L’equivalenza tra le nuove mansioni e quelle precedenti, che legittima lo jus variandi del datore di lavoro (art. 2103 cod. civ.), “deve essere intesa non solo nel senso di pari valore professionale delle mansioni, considerate nella loro oggettività, ma anche come attitudine delle nuove mansioni a consentire la piena utilizzazione o, addirittura, l’arricchimento del patrimonio professionale dal lavoratore acquisito nella pregressa fase del rapporto”. E’ il principio ribadito dalla Cassazione con l’ordinanza n. 31342/2021. Gli Ermellini si sono pronunciati sul ricorso proposto da un’azienda contro la condanna al pagamento nei confronti di una lavoratrice di una somma pari a 2/3 delle retribuzioni dovute, con riferimento alla retribuzione globale di fatto, nel periodo (quattro mesi e mezzo), per il quale era stato accertato il demansionamento.

Nel rivolgersi alla Suprema Corte la società datrice deduceva, tra gli altri motivi, violazione e falsa applicazione dell’art.2103 cod. civ., censurando la sentenza impugnata per avere ritenuto sussistente il demansionamento, peraltro senza valutare gli elementi di fatto della qualità e quantità della esperienza lavorativa pregressa, del tipo di professionalità colpita, della durata e dell’esito finale della dequalificazione, unitamente alle altre circostanze del caso concreto, e senza considerare che le mansioni assegnate alla lavoratrice erano del tutto equivalenti a quelle da ultimo svolte. L’attrice deduceva, altresì, violazione e falsa applicazione degli artt. 115, 116 cod. proc. civ. e dell’art. 2697 cod. civ., dolendosi di una non corretta valutazione del compendio probatorio da parte della sentenza impugnata.

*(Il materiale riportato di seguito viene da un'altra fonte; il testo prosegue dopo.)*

(* ===== verification/DebugServer.v ===== *)
(** * The debug endpoint (internal/mcp/debug.go)

    The tools that drive a debug pod runner, the function each is registered
    as, the JSON of their answers, and the bearer token in front of them.  [debugRunner] is the source's
    interface; [runner] is the instance the program uses.  Logging is not
    modelled. *)

From S2P Require Import Prelude GoStrings GoTime Value Kube Floats Json Unmarshal NumberText RoundTrip Instances Args Redact Groups DebugPod Answers Tools Server.
From S2P Require Import Pages.
Local Open Scope Z_scope.
Local Open Scope mcp_scope.

(** The interface debugRunner; [S] is what an implementation keeps. *)
Record debugRunner (S : Type) := mkDebugRunner {
  dr_Start : string → string → string → S → io (result error Started * S);
  dr_Exec : string → string → string → string → Z → S → io ((string * option error) * S);
  dr_Finish : string → string → string → S → io (option error * S);
  dr_List : string → string → S → io (result error (list listed) * S);
}.
#[global] Arguments mkDebugRunner {S} _ _ _ _.
#[global] Arguments dr_Start {S} _ _ _ _ _.
#[global] Arguments dr_Exec {S} _ _ _ _ _ _ _.
#[global] Arguments dr_Finish {S} _ _ _ _ _.
#[global] Arguments dr_List {S} _ _ _ _.

(** What a debug tool answers. *)
Inductive debug_answer :=
| DebugStarted (s : Started)
| DebugText (s : string)
| DebugPods (ns : string) (pods : list listed).

(** The process's time zone: the seconds east of UTC at an instant. *)
Class LocalZone := { zone_offset : Z → Z }.

Section answers.
Context `{LocalZone}.

Definition time_json (t : Z) : option string := Time_MarshalJSON (zone_offset t) t.

Definition started_json (s : Started) : option json :=
  expires ← time_json (sd_expiresAt s);
  Some (JObj ([("namespace", JStr (sd_namespace s)); ("job", JStr (sd_job s)); ("pod", JStr (sd_pod s))] ++
    omit_str "node" (sd_node s) ++
    [("image", JStr (sd_image s)); ("expires_at", JStr expires); ("note", JStr (sd_note s))])).

Definition listed_json (p : listed) : option json :=
  started ← time_json (ls_started p);
  Some (jmap [("pod", JStr (ls_pod p)); ("job", JStr (ls_job p)); ("phase", JStr (ls_phase p)); ("node", JStr (ls_node p));
              ("started", JStr started); ("reason", JStr (ls_reason p))]).

Definition debug_json (a : debug_answer) : option json :=
  match a with
  | DebugStarted s => started_json s
  | DebugText s => Some (JStr s)
  | DebugPods ns pods => ps ← mapM listed_json pods; Some (jmap [("namespace", JStr ns); ("pods", jslice ps)])
  end.

End answers.

Record debugTool (S : Type) := mkDebugTool {
  dt_name : string;
  dt_description : string;
  dt_schema : value;
  dt_run : string → args → S → io (result error debug_answer * S);
}.
#[global] Arguments mkDebugTool {S} _ _ _ _.
#[global] Arguments dt_name {S} _.
#[global] Arguments dt_description {S} _.
#[global] Arguments dt_schema {S} _.
#[global] Arguments dt_run {S} _ _ _ _.

Section debug_tools.
Context {S : Type} (r : debugRunner S).

Definition debugTools : list (debugTool S) := [
  mkDebugTool "debug_pod_start"
    "Start a short-lived debug pod in a namespace, as the user, with network tools (curl, dig, nc). Only after the user approved it. It sees the network as that namespace's pods do."
    (objSchema [("namespace", str nsDesc); ("reason", str "What the pod is for, one sentence; recorded on the pod.")]
      ["namespace"; "reason"]) (λ user a s,
    let! (out, s') := dr_Start r user (arg_str a "namespace") (arg_str a "reason") s in
    Ret (match out with Ok st => Ok (DebugStarted st) | Err e => Err e end, s'));
  mkDebugTool "debug_pod_exec"
    "Run one shell command in a debug pod you started (debug_pod_start) and return its output. Non-zero exit codes are returned with the output."
    (objSchema [("namespace", str nsDesc); ("pod", str "Debug pod name from debug_pod_start.");
       ("command", str "Shell command, e.g. 'dig +short api.example.svc' or 'curl -sv -m 5 http://svc:8080/healthz'.");
       ("timeout_seconds", integer "Command time limit (default and max set by the server).")]
      ["namespace"; "pod"; "command"]) (λ user a s,
    let! (out, s') := dr_Exec r user (arg_str a "namespace") (arg_str a "pod") (arg_str a "command")
      (int64 (arg_intOr a "timeout_seconds" 0 * Second)) s in
    Ret (match out.2 with None => Ok (DebugText out.1) | Some e => Err e end, s'));
  mkDebugTool "debug_pod_finish"
    "Finish a debug pod when the investigation is done: it exits and is deleted automatically."
    (objSchema [("namespace", str nsDesc); ("pod", str "Debug pod name.")] ["namespace"; "pod"]) (λ user a s,
    let! (err, s') := dr_Finish r user (arg_str a "namespace") (arg_str a "pod") s in
    Ret (match err with
         | Some e => Err e
         | None => Ok (DebugText "Finished: the pod exits now and is deleted automatically.")
         end, s'));
  mkDebugTool "debug_pod_list"
    "List the debug pods you started in a namespace that still exist."
    (objSchema [("namespace", str nsDesc)] ["namespace"]) (λ user a s,
    let! (pods, s') := dr_List r user (arg_str a "namespace") s in
    Ret (match pods with Ok pods => Ok (DebugPods (arg_str a "namespace") pods) | Err e => Err e end, s'))].

Context `{Unicode, LocalZone}.

(** The caller a request names, or nobody. *)
Definition debug_user (header : option string) : string := TrimSpace (default "" header).

Definition debug_outcome (out : result error debug_answer) : call_result :=
  match out with
  | Err err => errResult err
  | Ok (DebugText s) => textResult s
  | Ok out => textResult (default "" (indented <$> debug_json out))  (* the error is dropped *)
  end.

(** (s *DebugServer) add: the function registered for a tool. *)
Definition add_debug (t : debugTool S) : registered S :=
  mkRegistered (dt_name t) (dt_description t) (dt_schema t) (λ header raw s,
    let! (out, s') := dt_run t (debug_user header) (call_args raw) s in Ret (debug_outcome out, s')).

Definition debugInstructions : string :=
  "Debug pods: a short-lived pod in a tenant namespace, created as the user
(impersonated), so their own access decides. Use one only after the user approved it.
Flow: debug_pod_start -> debug_pod_exec (one command per call) -> debug_pod_finish.
Always finish the pod when done; it is also removed automatically at its deadline.
The pod has no extra capabilities: no ping or tcpdump. Use curl, dig, nc, openssl.".

Definition NewDebugServer (version : string) : mcp_server S :=
  mkMCPServer "openshift-mcp-debug" version debugInstructions (map add_debug debugTools).

Context `{SDK}.

(** subtle.ConstantTimeCompare is 1 on equal contents; http.Error ends the
    message with a newline. *)
Definition DebugHTTPHandler (version token : string) (req : http_request) (s : S) : io (http_response * S) :=
  if bool_decide (token = "") || negb (bool_decide (hr_authorization req = "Bearer " +:+ token))
  then Ret (mkResponse 401 ("unauthorized" +:+ newline), s)
  else ServeHTTP (NewDebugServer version) req s.

End debug_tools.

(** The runner of package debugpod as the interface's implementation; [fuel]
    bounds the polls of one Start. *)
Definition runner `{Unicode, SliceSort} (fuel : nat) (cfg : Config) : debugRunner groupCache :=
  mkDebugRunner (λ user ns reason g, Start cfg fuel g user ns reason)
    (λ user ns pod command timeout g, Exec cfg g user ns pod command timeout)
    (λ user ns pod g, Finish g user ns pod)
    (λ user ns g, ListPods g user ns).

(** ** Lemmas *)

(** As [Tools.handlers_read_schema], for the debug tools. *)
Lemma debug_tools_read_schema {S} (r : debugRunner S) t user a s : t ∈ debugTools r → NoDup (mkeys a) →
  dt_run t user (declared (dt_schema t) a) s = dt_run t user a s.
Proof.
  unfold debugTools. rewrite !elem_of_cons, elem_of_nil. intros Ht Ha. destruct_or! Ht; try done; subst t;
    cbn [dt_run dt_schema];
    by rewrite ?arg_str_declared, ?arg_intOr_declared by first [assumption|reflexivity].
Qed.

(** The JSON of a debug answer can be read. *)
Section readable.
Context `{LocalZone}.

Lemma listed_fits n p j : listed_json p = Some j → fits (S n) j.
Proof. unfold listed_json. destruct (time_json _); [|done]. intros [= <-]. auto 10 with mcp_json. Qed.

Lemma debug_answer_fits a j : debug_json a = Some j → fits 9 j.
Proof.
  destruct a as [s|s|ns pods]; cbn [debug_json].
  - unfold started_json. destruct (time_json _); [|done]. intros [= <-]. auto 10 with mcp_json.
  - intros [= <-]. apply fits_str.
  - destruct (mapM listed_json pods) as [ps|] eqn:Hps; [|done]. intros [= <-].
    apply fits_jmap. repeat apply fields_cons; auto with mcp_json. apply fits_slice.
    apply mapM_Some in Hps. induction Hps; constructor; [by eapply listed_fits|done].
Qed.

Lemma debug_answer_reads a j : debug_json a = Some j → Unmarshal (indented j) = Some (read_back j).
Proof. intros [Hn Hl]%debug_answer_fits. apply Unmarshal_indented; [done|]. etrans; [exact Hl|]. apply Nat.leb_le. by vm_compute. Qed.
End readable.

Section facts.
Context `{Unicode, SliceSort}.

(** What an operation may ask for on behalf of [user]: nothing at all unless
    the user is a person. *)
Definition on_behalf (user : string) (q : request) : Prop := speaks_for user q ∧ person (TrimSpace user).

Lemma perform_on_behalf cfg fuel g user op : only (on_behalf user) (perform cfg fuel g user op).
Proof.
  destruct (decide (person (TrimSpace user))) as [Hp|Hn].
  - eapply only_weaken; [|apply perform_speaks]. intros q Hq. by split.
  - rewrite perform_refuses by done. done.
Qed.

Lemma runner_on_behalf cfg fuel user :
  let r := runner fuel cfg in
  (∀ ns reason g, only (on_behalf user) (dr_Start r user ns reason g)) ∧
  (∀ ns pod command timeout g, only (on_behalf user) (dr_Exec r user ns pod command timeout g)) ∧
  (∀ ns pod g, only (on_behalf user) (dr_Finish r user ns pod g)) ∧
  (∀ ns g, only (on_behalf user) (dr_List r user ns g)).
Proof.
  split_and!; intros; eapply only_bind_inv.
  - exact (perform_on_behalf cfg fuel g user (OpStart ns reason)).
  - exact (perform_on_behalf cfg fuel g user (OpExec ns pod command timeout)).
  - exact (perform_on_behalf cfg fuel g user (OpFinish ns pod)).
  - exact (perform_on_behalf cfg fuel g user (OpList ns)).
Qed.

Context `{LocalZone}.

(** Every tool of the debug server asks on behalf of the user its header names. *)
Lemma debug_tool_on_behalf version cfg fuel t header raw g : t ∈ ms_tools (NewDebugServer (runner fuel cfg) version) →
  only (on_behalf (debug_user header)) (rt_call t header raw g).
Proof.
  destruct (runner_on_behalf cfg fuel (debug_user header)) as (Hs & He & Hf & Hl).
  unfold NewDebugServer, debugTools. cbn [map ms_tools]. rewrite !elem_of_cons, elem_of_nil. intros Ht.
  destruct_or! Ht; try done; subst t; cbn [rt_call add_debug dt_run]; (apply only_bind; [|by intros []]);
    (apply only_bind; [auto|by intros []]).
Qed.

Context `{SDK}.

(** A request with another Authorization header gets 401 and has no effect. *)
Lemma bad_token version token req cfg fuel g : token = "" ∨ hr_authorization req ≠ "Bearer " +:+ token →
  DebugHTTPHandler (runner fuel cfg) version token req g = Ret (mkResponse 401 ("unauthorized" +:+ newline), g).
Proof. intros Ht. unfold DebugHTTPHandler. destruct Ht; repeat case_bool_decide; try done. Qed.

Lemma good_token version token req cfg fuel g :
  only (λ q, (token ≠ "" ∧ hr_authorization req = "Bearer " +:+ token) ∧
             (on_behalf (TrimSpace (hr_remote_user req)) q))
    (DebugHTTPHandler (runner fuel cfg) version token req g).
Proof.
  unfold DebugHTTPHandler. repeat case_bool_decide; cbn [orb negb]; try done.
  apply ServeHTTP_only. intros t header raw g' Ht Hh.
  eapply only_weaken; [|by apply (debug_tool_on_behalf version cfg fuel)]. intros q Hq. split; [done|].
  destruct Hh as [->| ->]; [|done]. by destruct Hq as [_ [Hn _]].
Qed.

End facts.

Definition utc : LocalZone := {| zone_offset := λ _, 0 |}.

Il Supremo Collegio ha ritenuto, tuttavia, di respingere il ricorso, specificando che in tema di valutazione delle prove, il principio del libero convincimento, posto a fondamento degli artt. 115 e 116 cod. proc. civ., opera interamente sul piano dell’apprezzamento di merito, insindacabile in sede di legittimità, con la conseguenza che la denuncia della violazione delle predette regole da parte del giudice del merito configura “un errore di fatto, che deve essere censurato attraverso il corretto paradigma normativo del difetto di motivazione, e dunque nei limiti consentiti dall’art. 360, comma 1°, n. 5 cod. proc. civ., come riformulato dall’art. 54 del d.l. n. 83 del 2012, convertito, con modificazioni, nella I. n. 134 del 2012” (Cass. n. 23940/2017); e che “la violazione del precetto di cui all’art.2697 cod. civ., censurabile per cassazione ai sensi dell’art. 360, primo comma, n. 3 cod.proc. civ., è configurabile soltanto nell’ipotesi in cui il giudice abbia attribuito l’onere della prova ad una parte diversa da quella che ne era onerata secondo le regole di scomposizione delle fattispecie basate sulla differenza tra fatti costitutivi ed eccezioni e non invece laddove oggetto di censura sia la valutazione che il giudice abbia svolto delle prove proposte dalle parti (sindacabile, quest’ultima, in sede di legittimità, entro i ristretti limiti del ‘nuovo’ art. 360 n. 5 cod. proc. civ.)”.